### PROBLEM DESCRIPTION
Search the records below for the string "stopId" and copy each line where it turns up.

━━━━━ THE RECORDS

(** * Arrival prediction of the Ebus tracking server

    A shallow embedding of [server/models/Prediction.js],
    [server/routes/prediction.js] and the fare of [server/models/Route.js],
    and the properties of the arrival predictor proved on it.

    Conventions of the embedding.
    - A JavaScript number is an exact rational ([Q]); the decimal literals
      [1.5], [0.8], [1.3] and [1.2] are the fractions they denote.  Equality
      of numbers is [Qeq] ([==]).  The rounding of IEEE doubles is not
      modelled: a product or a quotient of the code can differ from the
      rational one in its last bit, and a stored date by one millisecond
      where the sum in [new Date(now + ...)] is no integer.
    - A [Date] is its time value, an integer number of milliseconds ([Z]).
      [new Date(x)] clips [x] to an integer by truncation and is invalid
      outside of +-8.64e15 ms.
    - A field of a JSON body has the type that the validators and the
      schema expect of it, and [None] is an absent key (for a validated
      field: a value that its validator refuses).  A value of another type
      in a field that no validator checks, such as a string for
      [currentSpeed], which JavaScript would coerce, is outside the
      embedding.
    - An id of a request body is an ObjectId, as [isMongoId()] checks.  The
      id in the path of the update route is checked by no validator and
      may be malformed ([IdParam]).
    - The wall clock is a parameter of every operation that reads it.
    - A MongoDB collection is a finite map from document ids to documents. *)

From Stdlib Require Import ZArith QArith Qround Qabs Qminmax Lia Lqa.
From stdpp Require Import gmap strings list sorting relations.

Local Open Scope Z_scope.

(** ** JavaScript numbers and dates *)

Module Js.

(** [Math.max(a, b)] *)
Definition Math_max (a b : Q) : Q := if Qlt_le_dec a b then b else a.

(** [Math.round(x)]: the nearest integer, a tie going up. *)
Definition Math_round (x : Q) : Z := Qfloor (x + (1 # 2)).

(** [a / b]; [None] stands for the non-finite quotient of a division by
    zero ([Infinity] or [NaN]). *)
Definition div (a b : Q) : option Q :=
  if Qeq_bool b 0 then None else Some (a / b)%Q.

(** [ToIntegerOrInfinity]: truncation towards zero. *)
Definition truncate (x : Q) : Z := Z.quot (Qnum x) (Zpos (Qden x)).

(** The largest time value of a [Date]. *)
Definition maxTime : Z := 8640000000000000.

(** [new Date(x)]: [TimeClip] of the number [x]; [None] is [Invalid Date]. *)
Definition newDate (x : Q) : option Z :=
  if Qle_bool (Qabs x) (inject_Z maxTime) then Some (truncate x) else None.

(** [o === s] for a possibly undefined string [o]. *)
Definition strictEq (o : option string) (s : string) : bool :=
  match o with
  | Some x => String.eqb x s
  | None => false
  end.

(** [o > 0] for a possibly undefined number [o]
    ([undefined > 0] is [false]). *)
Definition gt0 (o : option Q) : bool :=
  match o with
  | Some x => if Qlt_le_dec 0 x then true else false
  | None => false
  end.

End Js.

(** ** The prediction document ([predictionSchema]) *)

Definition ObjectId := N.

Inductive Status := pending | in_transit | arrived | cancelled.

#[global] Instance Status_eq_dec : EqDecision Status.
Proof. solve_decision. Defined.

(** Equality of the representations of two numbers. *)
#[global] Instance Q_eq_dec : EqDecision Q.
Proof. solve_decision. Defined.

(** A [factors] object as it arrives in a request body or as the argument
    of [updatePrediction]: every key may be missing. *)
Record FactorsInput := {
  in_trafficConditions : option string;
  in_weatherConditions : option string;
  in_timeOfDay : option string;
  in_dayOfWeek : option string;
  in_currentSpeed : option Q;
  in_distanceToStop : option Q;
  in_numberOfStops : option Q;
  in_passengerLoad : option Q;
  in_fuelLevel : option Q;
  in_temperature : option Q
}.

(** The [factors] sub-document of a stored prediction. *)
Record Factors := {
  trafficConditions : string;
  weatherConditions : string;
  timeOfDay : string;
  dayOfWeek : string;
  currentSpeed : Q;
  distanceToStop : Q;
  numberOfStops : Q;
  passengerLoad : Q;
  fuelLevel : Q;
  temperature : Q
}.

#[global] Instance Factors_eq_dec : EqDecision Factors.
Proof. solve_decision. Defined.

(** A stored prediction.  Of [historicalData] only [averageTravelTime] is
    read by the code; [algorithm] and [modelVersion] are constants that no
    operation reads, and are left out. *)
Record Prediction := {
  busId : ObjectId;
  routeId : ObjectId;
  driverId : ObjectId;
  stopId : Z;
  coordinates : list Q;
  predictedArrivalTime : Z;
  actualArrivalTime : option Z;
  predictionAccuracy : option Z;
  factors : Factors;
  averageTravelTime : Q;
  status : Status;
  createdAt : Z;
  updatedAt : Z
}.

#[global] Instance Prediction_eq_dec : EqDecision Prediction.
Proof. solve_decision. Defined.

(** ** The travel-time computation *)

Definition defaultBaseTime : Q := 30.

(** [if (tc === 'high') baseTime *= 1.5; else if (tc === 'low') baseTime *= 0.8;] *)
Definition adjustTraffic (tc : option string) (baseTime : Q) : Q :=
  if Js.strictEq tc "high" then (baseTime * 1.5)%Q
  else if Js.strictEq tc "low" then (baseTime * 0.8)%Q
  else baseTime.

(** [if (wc === 'rainy' || wc === 'snowy') baseTime *= 1.3;] *)
Definition adjustWeather (wc : option string) (baseTime : Q) : Q :=
  if Js.strictEq wc "rainy" || Js.strictEq wc "snowy" then (baseTime * 1.3)%Q
  else baseTime.

(** [if (tod === 'morning' || tod === 'evening') baseTime *= 1.2;] *)
Definition adjustTimeOfDay (tod : option string) (baseTime : Q) : Q :=
  if Js.strictEq tod "morning" || Js.strictEq tod "evening" then (baseTime * 1.2)%Q
  else baseTime.

(** [if (speed > 0) { const speedFactor = 30 / speed; baseTime *= speedFactor; }] *)
Definition adjustSpeed (speed : option Q) (baseTime : Q) : option Q :=
  if Js.gt0 speed then
    speedFactor ← Js.div 30 (default 0%Q speed);
    Some (baseTime * speedFactor)%Q
  else Some baseTime.

(** The arithmetic of the [POST /generate] handler (lines 40-53): the base
    time is the literal 30, and there is no time-of-day step. *)
Definition generateTravelTime (f : FactorsInput) : option Q :=
  let baseTime := defaultBaseTime in
  let baseTime := adjustTraffic (in_trafficConditions f) baseTime in
  let baseTime := adjustWeather (in_weatherConditions f) baseTime in
  adjustSpeed (in_currentSpeed f) baseTime.

(** [this.historicalData.averageTravelTime || 30]: zero is falsy. *)
Definition baseTimeOf (averageTravelTime : Q) : Q :=
  if Qeq_bool averageTravelTime 0 then defaultBaseTime else averageTravelTime.

(** The arithmetic of [updatePrediction] (lines 173-193) on the merged
    factors of the document. *)
Definition updateTravelTime (averageTravelTime : Q) (f : Factors) : option Q :=
  let baseTime := baseTimeOf averageTravelTime in
  let baseTime := adjustTraffic (Some (trafficConditions f)) baseTime in
  let baseTime := adjustWeather (Some (weatherConditions f)) baseTime in
  let baseTime := adjustTimeOfDay (Some (timeOfDay f)) baseTime in
  adjustSpeed (Some (currentSpeed f)) baseTime.

(** [new Date(now.getTime() + (baseTime * 60 * 1000))] *)
Definition arrivalDate (now : Z) (baseTime : Q) : option Z :=
  Js.newDate (inject_Z now + baseTime * 60 * 1000)%Q.

(** ** Schema validation ([mongoose] validators of [predictionSchema]) *)

Definition trafficEnum : list string := ["low"; "medium"; "high"].
Definition weatherEnum : list string := ["clear"; "rainy"; "snowy"; "foggy"].
Definition timeOfDayEnum : list string := ["morning"; "afternoon"; "evening"; "night"].
Definition dayOfWeekEnum : list string :=
  ["monday"; "tuesday"; "wednesday"; "thursday"; "friday"; "saturday"; "sunday"].

(** [enum: [...]] *)
Definition inEnum (enum : list string) (s : string) : bool :=
  existsb (String.eqb s) enum.

(** [min: lo, max: hi] *)
Definition inRange (lo hi x : Q) : bool := Qle_bool lo x && Qle_bool x hi.

Definition factorsValid (f : Factors) : bool :=
  inEnum trafficEnum (trafficConditions f)
  && inEnum weatherEnum (weatherConditions f)
  && inEnum timeOfDayEnum (timeOfDay f)
  && inEnum dayOfWeekEnum (dayOfWeek f)
  && inRange 0 120 (currentSpeed f)
  && Qle_bool 0 (distanceToStop f)
  && Qle_bool 0 (numberOfStops f)
  && inRange 0 100 (passengerLoad f)
  && inRange 0 100 (fuelLevel f).

Definition accuracyValid (a : option Z) : bool :=
  match a with
  | Some n => (0 <=? n) && (n <=? 100)
  | None => true
  end.

(** The validators that run when a document is created or saved. *)
Definition schemaValid (p : Prediction) : bool :=
  factorsValid (factors p) && accuracyValid (predictionAccuracy p).

(** ** Field updates of a document *)

Definition set_factors (f : Factors) (p : Prediction) : Prediction :=
  {| busId := busId p; routeId := routeId p; driverId := driverId p;
     stopId := stopId p; coordinates := coordinates p;
     predictedArrivalTime := predictedArrivalTime p;
     actualArrivalTime := actualArrivalTime p;
     predictionAccuracy := predictionAccuracy p;
     factors := f;
     averageTravelTime := averageTravelTime p; status := status p;
     createdAt := createdAt p; updatedAt := updatedAt p |}.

━━━━━━━━━━

### COMPLETED TASK
  stopId : Z;
     stopId := stopId p; coordinates := coordinates p;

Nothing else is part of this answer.